Poco prima delle 18:00, entrambi sono arrivati in direzione gara, davanti ai commissari del GP d’Austria, per capire se la classifica finale resterà quella scritta da un bel duello in pista tra Leclerc e Verstappen o, ancora, interverrà la mano della legge a correggere il risultato sportivo.

Via dal Paul Ricard, Verstappen e Red Bull, raccontando quanto sarebbe stata difficile al Red Bull Ring, impensabile ripetere la vittoria del 2018 se non fosse accaduto qualcosa di clamoroso. Accade che, in partenza, Max parte malissimo, vanifica la prima fila e si infligge una gara a handicap. Rincorre dalla settima posizione, mentre il Cavallino in testa costruisce le basi del successo.

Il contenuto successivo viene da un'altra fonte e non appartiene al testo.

(* ===== verification/Trap.v ===== *)
(** * kernel/trap.c and kernel/plic.c: traps and interrupts

    The control and status registers of the hart that takes the trap, the
    interrupt controller and the disk driver, beside the kernel's state. *)
From S2P Require Import Prelude Riscv CString Kalloc Vm Cache Log Fs Kern Pipe Console File Proc Args Exec Sysfile Syscall.
From S2P Require Import Virtio.

(** The registers of a hart in supervisor mode, and the PLIC as it sees it:
    the interrupts pending and those being served. *)
Record hregs := mk_hregs {
  h_sstatus : Z;
  h_stvec : Z;
  h_sepc : Z;
  h_scause : Z;
  h_satp : Z;
  h_tp : Z;
  h_time : Z;
  h_stimecmp : Z;
  h_pending : list Z;
  h_claimed : list Z;
}.
Definition w_sstatus v h := mk_hregs v (h_stvec h) (h_sepc h) (h_scause h) (h_satp h) (h_tp h) (h_time h)
  (h_stimecmp h) (h_pending h) (h_claimed h).
Definition w_stvec v h := mk_hregs (h_sstatus h) v (h_sepc h) (h_scause h) (h_satp h) (h_tp h) (h_time h)
  (h_stimecmp h) (h_pending h) (h_claimed h).
Definition w_sepc v h := mk_hregs (h_sstatus h) (h_stvec h) v (h_scause h) (h_satp h) (h_tp h) (h_time h)
  (h_stimecmp h) (h_pending h) (h_claimed h).
Definition w_stimecmp v h := mk_hregs (h_sstatus h) (h_stvec h) (h_sepc h) (h_scause h) (h_satp h) (h_tp h) (h_time h)
  v (h_pending h) (h_claimed h).
Definition set_plic p c h := mk_hregs (h_sstatus h) (h_stvec h) (h_sepc h) (h_scause h) (h_satp h) (h_tp h) (h_time h)
  (h_stimecmp h) p c.

(** scause of an ecall from user mode, of a timer and of an external
    interrupt *)
Definition CAUSE_ecall : Z := 8.
Definition CAUSE_timer : Z := 0x8000000000000005.
Definition CAUSE_external : Z := 0x8000000000000009.

Section trap.
Context {S : Type} {BC : BlockCache S} {LK : Linker} {FR : Frames} {TX : Text}.

Record machine := mk_machine { mk : kern S; mh : hregs; mv : virtio }.
Definition set_mk k s := mk_machine k (mh s) (mv s).
Definition set_mh h s := mk_machine (mk s) h (mv s).
Definition set_mv v s := mk_machine (mk s) (mh s) v.
Definition onk {A} (m : M (kern S) A) : M machine A := lift mk set_mk m.
Definition onv {A} (m : M virtio A) : M machine A := lift mv set_mv m.
Definition csr (f : hregs → Z) : M machine Z := gets (λ s, f (mh s)).
Definition wcsr (f : hregs → hregs) : M machine unit := modify (λ s, set_mh (f (mh s)) s).

(** ** plic.c *)

(** The PLIC gives out an interrupt once, until it is completed. *)
Definition plic_claim : M machine Z :=
  h ← gets mh;
  match h_pending h with
  | [] => mret 0
  | irq :: l => wcsr (set_plic l (irq :: h_claimed h));; mret irq
  end.
Definition plic_complete (irq : Z) : M machine unit :=
  wcsr (λ h, set_plic (h_pending h) (filter (λ i, i ≠ irq) (h_claimed h)) h).

(** ** trap.c *)

Definition trapinithart : M machine unit := wcsr (w_stvec (text "kernelvec")).

Definition clockintr : M machine unit :=
  tp ← csr h_tp;
  (if tp =? 0 then
     onk (modify (λ k, set_kticks (u32 (kticks k + 1)) k);; wakeup ("ticks"%string, 0))
   else mret tt);;
  wcsr (λ h, w_stimecmp (u64 (h_time h + 1000000)) h).

(** The wakeups of the disk interrupt. *)
Fixpoint wakeups (l : list chan) : M (kern S) unit :=
  match l with
  | [] => mret tt
  | c :: l' => wakeup c;; wakeups l'
  end.
Definition disk_intr : M machine unit :=
  onv (modify (set_wake []));;
  onv virtio_disk_intr;;
  w ← gets (λ s, v_wake (mv s));
  onk (wakeups w).

Definition devintr : M machine Z :=
  scause ← csr h_scause;
  if scause =? CAUSE_external then
    irq ← plic_claim;
    (if irq =? UART0_IRQ then onk uartintr
     else if irq =? VIRTIO0_IRQ then disk_intr
     else mret tt);;
    (if negb (irq =? 0) then plic_complete irq else mret tt);;
    mret 1
  else if scause =? CAUSE_timer then clockintr;; mret 2
  else mret 0.

(** The jump to [userret] in the trampoline: its address and its argument. *)
Definition usertrapret : M machine (Z * Z) :=
  p ← onk myproc;
  x ← onk (getp p);
  wcsr (λ h, w_sstatus (Z.land (h_sstatus h) (Z.lnot SSTATUS_SIE)) h);;
  wcsr (w_stvec (u64 (TRAMPOLINE + (text "uservec" - trampoline))));;
  satp ← csr h_satp;
  tp ← csr h_tp;
  let tf := p_trapframe x in
  onk (tf_set tf TF_kernel_satp satp);;
  onk (tf_set tf TF_kernel_sp (p_kstack x + PGSIZE));;
  onk (tf_set tf TF_kernel_trap (text "usertrap"));;
  onk (tf_set tf TF_kernel_hartid tp);;
  s ← csr h_sstatus;
  let s := Z.land s (Z.lnot SSTATUS_SPP) in
  let s := Z.lor s SSTATUS_SPIE in
  wcsr (w_sstatus s);;
  epc ← onk (tf_get tf TF_epc);
  wcsr (w_sepc epc);;
  mret (u64 (TRAMPOLINE + (text "userret" - trampoline)), MAKE_SATP (p_pagetable x)).

(** [usertrap] up to the last check of [killed]: which device interrupted. *)
Definition usertrap_handle : M machine Z :=
  sstatus ← csr h_sstatus;
  if has sstatus SSTATUS_SPP then panic "usertrap: not from user mode"
  else
    wcsr (w_stvec (text "kernelvec"));;
    p ← onk myproc;
    x ← onk (getp p);
    sepc ← csr h_sepc;
    onk (tf_set (p_trapframe x) TF_epc sepc);;
    scause ← csr h_scause;
    if scause =? CAUSE_ecall then
      kl ← onk (killed p);
      (if kl : bool then onk (exit (-1)) else mret tt);;
      epc ← onk (tf_get (p_trapframe x) TF_epc);
      onk (tf_set (p_trapframe x) TF_epc (u64 (epc + 4)));;
      wcsr (λ h, w_sstatus (Z.lor (h_sstatus h) SSTATUS_SIE) h);;
      onk syscall;;
      mret 0
    else
      which_dev ← devintr;
      (if which_dev =? 0 then onk (setkilled p) else mret tt);;
      mret which_dev.
Definition usertrap : M machine (Z * Z) :=
  which_dev ← usertrap_handle;
  p ← onk myproc;
  kl ← onk (killed p);
  (if kl : bool then onk (exit (-1)) else mret tt);;
  if which_dev =? 2 then onk yield else usertrapret.

Definition kerneltrap : M machine unit :=
  sepc ← csr h_sepc;
  sstatus ← csr h_sstatus;
  if negb (has sstatus SSTATUS_SPP) then panic "kerneltrap: not from supervisor mode"
  else if has sstatus SSTATUS_SIE then panic "kerneltrap: interrupts enabled"
  else
    which_dev ← devintr;
    if which_dev =? 0 then panic "kerneltrap"
    else
      p ← onk myproc;
      if (which_dev =? 2) && negb (p =? NULL) then onk yield
      else
        wcsr (w_sepc sepc);;
        wcsr (w_sstatus sstatus).
End trap.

Dopo la partenza che ho avuto, pensavo fosse finita la gara. Abbiamo continuato a spingere a tutta”, dice l’olandese davanti a una folla da Zandvoort, tanto è l’arancione sulle tribune autriache.

Va forte specialmente sulla gomma dura nel secondo stint, la Red Bull numero 33. Certo non è trascurabile il passo nel primo, con gomma media, visto come regge al ritmo di Leclerc: dai 15”2 di gap tra i due al decimo giro, subito dopo essersi liberato Verstappen di Raikkonen, a chiudere il quintetto dei big, Max gira sul passo di Leclerc e anche meglio, tanto da arrivare a 13”6 al 21°, giro che precede il rientro di Charles.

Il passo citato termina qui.